===== SUPPLIED ENTRIES =====

(* ===== verification/OvlAttr.v ===== *)
(** * Changing attributes (inode.c)

    The file is copied up first, and the change is made to the upper one. *)
From S2P Require Import Prelude CString OS OvlOptions OvlVfs OvlHandle OvlLookup OvlLayers OvlIno OvlDirFile OvlReaddir OvlWrite OvlTemp OvlInode OvlCopyUp OvlCreate.
Open Scope Z_scope.

Section attr.
Context {W : Type} {K : Vfs W} {VS : VfsStat W} {VW : VfsWrite W}.

Definition ATTR_ANY_META : Z :=
  Z.lor (Z.lor (Z.lor ATTR_MODE ATTR_UID) (Z.lor ATTR_GID ATTR_ATIME))
    (Z.lor (Z.lor ATTR_MTIME ATTR_ATIME_SET) (Z.lor ATTR_MTIME_SET ATTR_CTIME)).
(** The flags for the upper file system. *)
Definition upper_valid (valid : Z) : Z :=
  let valid := if negb (Z.land valid (Z.lor ATTR_KILL_SUID ATTR_KILL_SGID) =? 0) then Z.land valid (Z.lnot ATTR_MODE) else valid in
  Z.land (Z.land valid (Z.lnot ATTR_FILE)) (Z.lnot ATTR_OPEN).

Definition ovl_setattr (dentry : Z) (attr : iattr) : U W Z :=
  let! config := uovl (λ o, ofs_config (vs_fs o)) in
  let! inode := uinode dentry in
  ok! (if negb (c_has_override_creds config) then uread (λ w, setattr_prepare w inode attr) else uret 0) else! uret ;;!
  ok! ulift ovl_want_write else! uret ;;!
  let truncates := negb (Z.land (ia_valid attr) ATTR_SIZE =? 0) in
  ok! (if negb truncates then ovl_copy_up dentry else ovl_copy_up_with_data dentry) else! uret ;;!
  let! upper := uovl (ovl_dentry_upper dentry) in
  let upperdentry := default 0 upper in
  ok! (if truncates then ucall (λ w, get_write_access w upperdentry) else uret 0) else! uret ;;!
  let valid := upper_valid (ia_valid attr) in
  let! err := notify_change upperdentry (set_ia_valid valid attr) in
  let err := if (err =? - EPERM) && c_has_override_creds config && negb (Z.land valid ATTR_ANY_META =? 0) then 0 else err in
  (if err =? 0 then ovl_copyattr inode else uret tt) ;;!
  uret err.

(** [None] for the value removes the attribute. *)
Definition ovl_xattr_set (dentry inode : Z) (name : cstr) (value : option (list ascii)) (flags : Z) : U W Z :=
  let! upper := uovl (λ o, oi_upperdentry (oinode_at inode o)) in
  let! lower := uovl (ovl_dentry_lower dentry) in
  let realdentry := match upper with Some u => u | None => default 0 lower end in
  ok! ulift ovl_want_write else! uret ;;!
  ok! (if is_none value && is_none upper then
         let! r := uread (λ w, getxattr w realdentry name) in uret (match r with inl e => e | inr _ => 0 end)
       else uret 0)
  else! uret ;;!
  ok! (if is_none upper then ovl_copy_up dentry else uret 0) else! uret ;;!
  let! copied := uovl (ovl_dentry_upper dentry) in
  let realdentry := match upper with Some u => u | None => default 0 copied end in
  let! err :=
    match value with
    | Some value => ovl_do_setxattr realdentry name value flags
    | None => uwarn (negb (flags =? XATTR_REPLACE)) ;;! ovl_do_removexattr realdentry name
    end in
  let! config := uovl (λ o, ofs_config (vs_fs o)) in
  let err :=
    if (err =? - EPERM) && c_has_override_creds config &&
       (str_eqb name XATTR_NAME_POSIX_ACL_ACCESS || str_eqb name XATTR_NAME_POSIX_ACL_DEFAULT) then 0 else err in
  ovl_copyattr inode ;;! uret err.

Definition ovl_xattr_get (dentry inode : Z) (name : cstr) : U W (res (list ascii)) :=
  let! upper := uovl (λ o, oi_upperdentry (oinode_at inode o)) in
  let! lower := uovl (ovl_dentry_lower dentry) in
  uread (λ w, getxattr w (match upper with Some u => u | None => default 0 lower end) name).

(** Without a dentry the caller is in the RCU mode. *)
Definition ovl_get_link (dentry : option Z) : U W cstr :=
  match dentry with
  | None => ufail (- ECHILD)
  | Some dentry =>
    let! real := uovl (ovl_dentry_real dentry) in λ s, (vfs_get_link (ws_world s) (default 0 real), s)
  end.

(** The flags of the real inode, and those that only the overlay has. *)
Definition ovl_fileattr_set (dentry : Z) (fa : fileattr) : U W Z :=
  let! inode := uinode dentry in
  ok! ulift ovl_want_write else! uret ;;!
  ok! ovl_copy_up dentry else! uret ;;!
  let! path := uovl (ovl_path_real dentry) in
  let upperpath := default 0 (snd path) in
  let! p := ovl_set_protattr inode upperpath fa in
  let '(err, fa) := p in
  let! err := (if err =? 0 then ovl_real_fileattr_set upperpath fa else uret err) in
  let! real := uovl (ovl_i_path_real inode) in
  let! flags := uread (λ w, i_flags_of w (default 0 real)) in
  let! i := uget (winode_at inode) in
  let flags := Z.lor (Z.land flags OVL_COPY_I_FLAGS_MASK) (Z.land (wi_flags i) OVL_PROT_I_FLAGS_MASK) in
  update_winode inode (inode_set_flags flags OVL_COPY_I_FLAGS_MASK) ;;!
  ovl_copyattr inode ;;!
  uret err.

Definition ovl_fileattr_prot_flags (iflags : Z) (fa : fileattr) : fileattr :=
  let fa := if negb (Z.land iflags S_APPEND =? 0)
            then FileAttr (Z.lor (fa_flags fa) FS_APPEND_FL) (Z.lor (fa_xflags fa) FS_XFLAG_APPEND) else fa in
  if negb (Z.land iflags S_IMMUTABLE =? 0)
  then FileAttr (Z.lor (fa_flags fa) FS_IMMUTABLE_FL) (Z.lor (fa_xflags fa) FS_XFLAG_IMMUTABLE) else fa.
(** An error leaves what the caller has passed. *)
Definition ovl_fileattr_get (dentry : Z) (fa : fileattr) : U W (Z * fileattr) :=
  let! inode := uinode dentry in
  let! path := uovl (ovl_path_real dentry) in
  let! r := ovl_real_fileattr_get (default 0 (snd path)) in
  let! i := uget (winode_at inode) in
  let fa := match r with inr fa => fa | inl _ => fa end in
  uret (match r with inl e => e | inr _ => 0 end, ovl_fileattr_prot_flags (wi_flags i) fa).
End attr.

=====

WHAT NEEDS TO BE DONE =>
Look through the records for the word "value". Every line that has it should be copied.

ANSWER SPACE =>
(** [None] for the value removes the attribute. *)
Definition ovl_xattr_set (dentry inode : Z) (name : cstr) (value : option (list ascii)) (flags : Z) : U W Z :=
  ok! (if is_none value && is_none upper then
    match value with
    | Some value => ovl_do_setxattr realdentry name value flags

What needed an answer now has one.